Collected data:
(** * Stream life cycle of the http2 package: [stream.go]

    A shallow embedding of the per-stream state machine, of the state swap
    with its activation and closure effects, and of the write path with its
    flow-controlled fragmentation, followed by the properties claimed for
    them. *)

From Stdlib Require Import ZArith List Bool Lia.
Import ListNotations.
Local Open Scope Z_scope.

(** ** Stream states and frame kinds *)

(** [type StreamState int32] with its seven [iota] constants. *)
Inductive StreamState : Type :=
| StateIdle
| StateReservedLocal
| StateReservedRemote
| StateOpen
| StateHalfClosedLocal
| StateHalfClosedRemote
| StateClosed.

Definition StreamState_eqb (a b : StreamState) : bool :=
  match a, b with
  | StateIdle, StateIdle
  | StateReservedLocal, StateReservedLocal
  | StateReservedRemote, StateReservedRemote
  | StateOpen, StateOpen
  | StateHalfClosedLocal, StateHalfClosedLocal
  | StateHalfClosedRemote, StateHalfClosedRemote
  | StateClosed, StateClosed => true
  | _, _ => false
  end.

(** Modelled from the spec: the [FrameType] declaration lives in the frame
    codec, outside this file.  [stream.go] names six of its constants
    ([FrameData], [FrameHeaders], [FramePriority], [FrameRSTStream],
    [FramePushPromise], [FrameWindowUpdate]); the remaining kinds of the
    protocol, and any other value of the type, only ever reach the
    [default] branches. *)
Inductive FrameType : Type :=
| FrameData
| FrameHeaders
| FramePriority
| FrameRSTStream
| FrameSettings
| FramePushPromise
| FramePing
| FrameGoAway
| FrameWindowUpdate
| FrameContinuation
| FrameOther (code : Z).      (* any further value of the type *)

Definition is_RSTStream (t : FrameType) : bool :=
  match t with FrameRSTStream => true | _ => false end.
Lemma scan_plain (fuel : nat) :
  forall (i : nat) (must_advance : bool),
    (i <= List.length x)%nat ->
    (List.length x - i < fuel)%nat ->
    re.scan false x r fuel i must_advance
    = map (fun p => (p, p + List.length sub)%nat) (found_from sub x i).
Proof.
  pose proof sub_length_pos as Hn.
  induction fuel as [| fuel IH]; intros i ma Hi Hf; [lia |].
  cbn [re.scan]. unfold re.search_at.
  pose proof (search_from_plain (S (List.length x) - i) i ma) as H.
  destruct (re.search_from false x r (S (List.length x) - i) i ma)
    as [[b e] |].
  - destruct H as (Hb & He & Hs & Hm). subst e.
    rewrite (@found_from_miss sub x sub_nonempty i b) by (auto; lia).
    rewrite (@found_from_step sub x sub_nonempty b), Hs. cbn [map]. f_equal.
    pose proof (startswith_length _ _ Hs) as Hl. rewrite length_skipn in Hl.
    apply IH; lia.
  - rewrite (@found_from_miss sub x sub_nonempty i (List.length x)).
    + rewrite found_from_end by lia. reflexivity.
    + lia.
    + intros j Hj. apply H. lia.
Qed.

End PlainSearch.

(** For a plain, non-empty keyword [finditer] finds the occurrences
    that [count] counts. *)
Lemma finditer_plain (sub x : str) :
  plain sub = true -> sub <> [] ->
  re.finditer sub x
  = Returned (map (fun p => (p, p + List.length sub)%nat) (occurrences x sub)).
Proof.
  intros Hp Hne. unfold re.finditer. rewrite compile_plain by exact Hp.
  cbn [re.bind]. f_equal.
  rewrite (@scan_plain sub x Hne) by lia. reflexivity.
Qed.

### EXERCISE GOAL
Nothing but lines that contain "pose" should appear in the answer. Copy each from the records.

### SOLVED PROBLEM
  pose proof sub_length_pos as Hn.
  pose proof (search_from_plain (S (List.length x) - i) i ma) as H.
    pose proof (startswith_length _ _ Hs) as Hl. rewrite length_skipn in Hl.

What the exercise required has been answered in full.